Fifth, most astonishing of all, the most peculiar thing about the Latter-day Saints—so it seems to our weak generation—is that its members have the courage to live up to their beliefs in the face of adverse practices. The Latter-day Saint rejoices in his larger and more complete knowledge and in the privilege of using this knowledge for his good. In a social gathering he refuses the cocktail with a smile and a “thank you.” Among companions who smoke, he keeps his mouth and lungs clean and sweet. When others make Sunday a boisterous holiday, he spends part of it attending to his church duties. Amid immorality, he keeps himself clean and goes to his wife as pure as he expects her to be, and continues so throughout life. He tries to follow the admonition of the Savior—to be in the world, but not of the world.

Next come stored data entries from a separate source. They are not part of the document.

(** * Macro-indicator dashboard: dataset cache and series resampler

    A shallow embedding of [app.py] and [utils/data_loader.py].

    Modelling decisions, once for the whole file:
    - a pandas [Timestamp] is a calendar date (year, month, day); time of
      day and time zones are not represented;
    - a float is an exact rational, and NaN is [None]: the arithmetic of
      the resampler is the arithmetic of [Q], rounding error of the
      binary format is not represented;
    - a Python [str] is a [string] of UTF-8 bytes;
    - a DataFrame is a list of rows, a Series a list of (index, value)
      pairs, a dict a [gmap];
    - the functions of Python and pandas whose behaviour on arbitrary
      text is theirs alone ([str.upper], [str.lower], [str.strip],
      [pd.to_datetime]) are the fields of the class [PyLib]; every
      statement holds for every implementation of that class. *)

From Stdlib Require Import ZArith QArith Qabs String Ascii List Lia.
From stdpp Require Import base option list gmap strings sorting pretty.

Open Scope string_scope.
Open Scope Z_scope.

(** ** Calendar dates *)

Record date := mkdate { year : Z; month : Z; day : Z }.

Global Instance date_eq_dec : EqDecision date.
Proof. solve_decision. Defined.

Definition is_leap (y : Z) : bool :=
  ((y mod 4 =? 0) && negb (y mod 100 =? 0)) || (y mod 400 =? 0).

Definition days_in_month (y m : Z) : Z :=
  if (m =? 2) then (if is_leap y then 29 else 28)
  else if (m =? 4) || (m =? 6) || (m =? 9) || (m =? 11) then 30
  else 31.

Definition valid_date (d : date) : Prop :=
  1 ≤ month d ≤ 12 ∧ 1 ≤ day d ≤ days_in_month (year d) (month d).

Global Instance valid_date_dec d : Decision (valid_date d).
Proof. unfold valid_date. apply _. Defined.

(** Months counted from year 0: the position of a date's month on the
    time axis. *)
Definition month_index (d : date) : Z := 12 * year d + (month d - 1).

(** Chronological order: by month, then by day of the month. *)
Definition date_le (d1 d2 : date) : Prop :=
  month_index d1 < month_index d2 ∨
  (month_index d1 = month_index d2 ∧ day d1 ≤ day d2).

Global Instance date_le_dec : RelDecision date_le.
Proof. intros d1 d2. unfold date_le. apply _. Defined.

(** The order of the (year, month, day) triples, for comparison. *)
Definition date_lex_le (d1 d2 : date) : Prop :=
  year d1 < year d2 ∨
  (year d1 = year d2 ∧
   (month d1 < month d2 ∨ (month d1 = month d2 ∧ day d1 ≤ day d2))).

(** [pd.Timestamp]: a date or [NaT]. *)
Inductive Timestamp := NaT | TS (d : date).

(** [column >= t] and [column <= t] on one entry of a datetime column:
    every comparison with [NaT] is false. *)
Definition ts_ge (d : date) (t : Timestamp) : Prop :=
  match t with NaT => False | TS b => date_le b d end.
Definition ts_le (d : date) (t : Timestamp) : Prop :=
  match t with NaT => False | TS b => date_le d b end.

Global Instance ts_ge_dec d t : Decision (ts_ge d t).
Proof. destruct t; simpl; apply _. Defined.
Global Instance ts_le_dec d t : Decision (ts_le d t).
Proof. destruct t; simpl; apply _. Defined.

(** ** Cells of the sheet as [pd.read_excel] returns them *)

Inductive Cell :=
  | CStr (s : string)
  | CNum (q : Q)
  | CDate (d : date)
  | CNaN.

(** ** The library functions the program calls on arbitrary text *)

Class PyLib := {
  (** [str.upper], [str.lower], [str.strip] *)
  str_upper : string → string;
  str_lower : string → string;
  str_strip : string → string;
  (** [str(x)] of a float and of a timestamp, as [astype(str)] uses them *)
  float_str : Q → string;
  date_str : date → string;
  (** [pd.to_datetime] of one string; [None] when it raises *)
  to_datetime : string → option Timestamp;
  (** [pd.to_datetime] on one cell of a column; [None] when it raises.
      The rows of the model carry a date: a sheet with a cell that
      converts to [NaT] is outside the model. *)
  cell_to_datetime : Cell → option date;
  (** The text "nan" that [astype(str)] makes of a missing cell has
      nothing to strip and only ASCII letters to change. *)
  upper_nan : str_strip (str_upper "nan") = "NAN";
  lower_nan : str_strip (str_lower "nan") = "nan";
}.

(** [astype(str)] on one cell: a missing cell becomes the text "nan". *)
Definition astype_str `{PyLib} (c : Cell) : string :=
  match c with
  | CStr s => s
  | CNum q => float_str q
  | CDate d => date_str d
  | CNaN => "nan"
  end.

(** ** The dataset *)

(** One row of the normalised DataFrame. The text columns hold a string
    or are missing ([None] is NaN); [Value] holds a number or is missing. *)
Record Row := mkRow {
  Date : date;
  Name : option string;
  Value : option Q;
  Unit : option string;
  Freq : string;
  Method : string;
  Alias : option string;
}.

Abbreviation DataFrame := (list Row).

(** A Series indexed by date. *)
Abbreviation Series := (list (date * option Q)).

(** ** Configuration *)

Definition NATIVE_FREQ_LOCK : gmap string string :=
  <["Инфляция, % м/м" := "M"]> (<["ВВП, % г/г" := "A"]> ∅).

(** The offset aliases of pandas that the program uses. *)
Inductive Offset := MonthEnd | QuarterEnd | YearEndDec.

(** [FREQ_RULE]: "M" -> "M", "Q" -> "Q", "A" -> "A-DEC". *)
Definition FREQ_RULE : gmap string Offset :=
  <["M" := MonthEnd]> (<["Q" := QuarterEnd]> (<["A" := YearEndDec]> ∅)).

(** ** pandas: resampling to month, quarter and year ends *)

Definition months_per (o : Offset) : Z :=
  match o with MonthEnd => 1 | QuarterEnd => 3 | YearEndDec => 12 end.

(** The number of the period (month, calendar quarter, calendar year)
    that a date lies in. *)
Definition period_of (o : Offset) (d : date) : Z :=
  month_index d / months_per o.

Definition date_of_month_index (mi : Z) (day_of : Z → Z → Z) : date :=
  let y := mi / 12 in
  let m := mi mod 12 + 1 in
  mkdate y m (day_of y m).

(** First and last day of period [p]; the last day is the label that
    pandas gives the period. *)
Definition period_start (o : Offset) (p : Z) : date :=
  date_of_month_index (p * months_per o) (λ _ _, 1).
Definition period_end (o : Offset) (p : Z) : date :=
  date_of_month_index ((p + 1) * months_per o - 1) days_in_month.

(** [GroupBy.mean] on one group: the running sum and the count of the
    entries that are not missing; no entry gives NaN. *)
Definition mean_step (acc : Q * Z) (v : option Q) : Q * Z :=
  match v with
  | Some x => (Qplus acc.1 x, acc.2 + 1)
  | None => acc
  end.
Definition group_mean (vs : list (option Q)) : option Q :=
  let acc := fold_left mean_step vs (0%Q, 0) in
  if decide (acc.2 = 0) then None
  else Some (Qred (Qdiv acc.1 (inject_Z acc.2))).

(** [GroupBy.last] on one group: the last entry that is not missing. *)
Definition last_step (acc v : option Q) : option Q :=
  match v with Some x => Some x | None => acc end.
Definition group_last (vs : list (option Q)) : option Q :=
  fold_left last_step vs None.

(** [Series.sort_index]. *)
Definition index_le (a b : date * option Q) : Prop := date_le a.1 b.1.
Global Instance index_le_dec : RelDecision index_le.
Proof. intros a b. unfold index_le. apply _. Defined.
Definition sort_index (s : Series) : Series := merge_sort index_le s.

(** The entries of a sorted series up to the right edge of period [p],
    and the rest: one bin of [generate_bins_dt64], closed on the right. *)
Fixpoint split_bin (o : Offset) (p : Z) (s : Series) : Series * Series :=
  match s with
  | [] => ([], [])
  | e :: s' =>
      if decide (period_of o e.1 ≤ p)
      then let br := split_bin o p s' in (e :: br.1, br.2)
      else ([], s)
  end.

(** [n] consecutive bins from period [p] on, each labelled with its
    last day and aggregated with [agg]. *)
Fixpoint bins (o : Offset) (agg : list (option Q) → option Q)
    (n : nat) (p : Z) (s : Series) : Series :=
  match n with
  | O => []
  | S n' =>
      let br := split_bin o p s in
      (period_end o p, agg (br.1.*2)) :: bins o agg n' (p + 1) br.2
  end.

(** [s.resample(rule).agg()]: the index is sorted, the bins run from the
    period of the first date to the period of the last one, and an empty
    series gives an empty series. *)
Definition resample (o : Offset) (agg : list (option Q) → option Q)
    (s : Series) : Series :=
  let s' := sort_index s in
  match head s', last s' with
  | Some first, Some final =>
      let p0 := period_of o first.1 in
      let p1 := period_of o final.1 in
      bins o agg (Z.to_nat (p1 - p0 + 1)) p0 s'
  | _, _ => []
  end.

(** ** Utilities of [app.py] *)

Definition pad2 (n : Z) : string :=
  if decide (0 ≤ n < 10) then "0" +:+ pretty n else pretty n.

(** [dt.strftime("%d.%m.%Y")] *)
Definition _format_date (dt : date) : string :=
  pad2 (day dt) +:+ "." +:+ pad2 (month dt) +:+ "." +:+ pretty (year dt).

(** [dt.strftime("%Y-%m-%d")] *)
Definition iso_date (dt : date) : string :=
  pretty (year dt) +:+ "-" +:+ pad2 (month dt) +:+ "-" +:+ pad2 (day dt).

(** Nearest integer of a rational that is not negative, ties to even. *)
Definition round_half_even (q : Q) : Z :=
  let n := Qnum q in
  let d := Z.pos (Qden q) in
  let fl := n / d in
  match 2 * (n mod d) ?= d with
  | Lt => fl
  | Gt => fl + 1
  | Eq => if Z.even fl then fl else fl + 1
  end.

(** The fractional digits, padded with zeros on the left to [k] places. *)
Fixpoint frac_digits (k : nat) (n : Z) : string :=
  match k with
  | O => ""
  | S k' => frac_digits k' (n / 10) +:+ pretty (n mod 10)
  end.

(** [f"{x:.kf}"]: sign, integer part, point, [k] digits. *)
Definition format_fixed (k : nat) (x : Q) : string :=
  let scale := 10 ^ Z.of_nat k in
  let n := round_half_even (Qmult (Qabs x) (inject_Z scale)) in
  (if decide (Qnum x < 0) then "-" else "") +:+
  pretty (n / scale) +:+ "." +:+ frac_digits k (n mod scale).

Definition _round_val (x : option Q) : string :=
  match x with
  | None => ""
  | Some q =>
      if Qle_bool 1 (Qabs q) then format_fixed 1 q else format_fixed 2 q
  end.

(** [df[df["Alias"] == alias]] *)
Definition rows_of (df : DataFrame) (alias : string) : DataFrame :=
  filter (λ r, Alias r = Some alias) df.

(** [str()] of a text cell inside an f-string. *)
Definition text_of (c : option string) : string := default "nan" c.

Definition _alias_unit_method (df : DataFrame) (alias : string)
    : string * string * string :=
  let sub := rows_of df alias in
  match sub with
  | [] => (alias, "", "avg")
  | r :: _ =>
      let name := text_of (Alias r) in
      let unit := default "" (head (omap Unit sub)) in
      let method := Method r in
      (name, unit, method)
  end.

Definition _native_freq (df : DataFrame) (alias : string) : string :=
  match rows_of df alias with
  | [] => "M"
  | r :: _ => Freq r
  end.

Definition _resample_series (s : Series) (freq method : string) : Series :=
  let rule := default MonthEnd (FREQ_RULE !! freq) in
  if decide (method = "eop") then resample rule group_last s
  else resample rule group_mean s.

The world marvels at such daring, but admires it. Men who love truth above all else, who are guided in their lives by the principles of truth and who dare to conform to them, despite temptation or scoffing companions, are the truly honored ones in the minds of saints and sinners. They are the ones the world is hoping and praying for to lead humanity into peace and happiness. But such courage makes of us a peculiar people.
We should indeed be proud to exchange error for truth, to seek urgently for all truth, and to build truth every day and everywhere into our lives. By that path we shall reach individual and collective happiness and power and become able to serve better our confused and unhappy world. If these be peculiarities, let us thank the Lord for them.
The Latter-day Saints are a peculiar people. So were the former-day Saints. Hear the words of Peter the Apostle: “Ye are a chosen generation, a royal priesthood, an holy nation, a peculiar people; that ye should shew forth the praises of him who hath called you out of darkness into his marvellous light.” (1 Pet. 2:9.)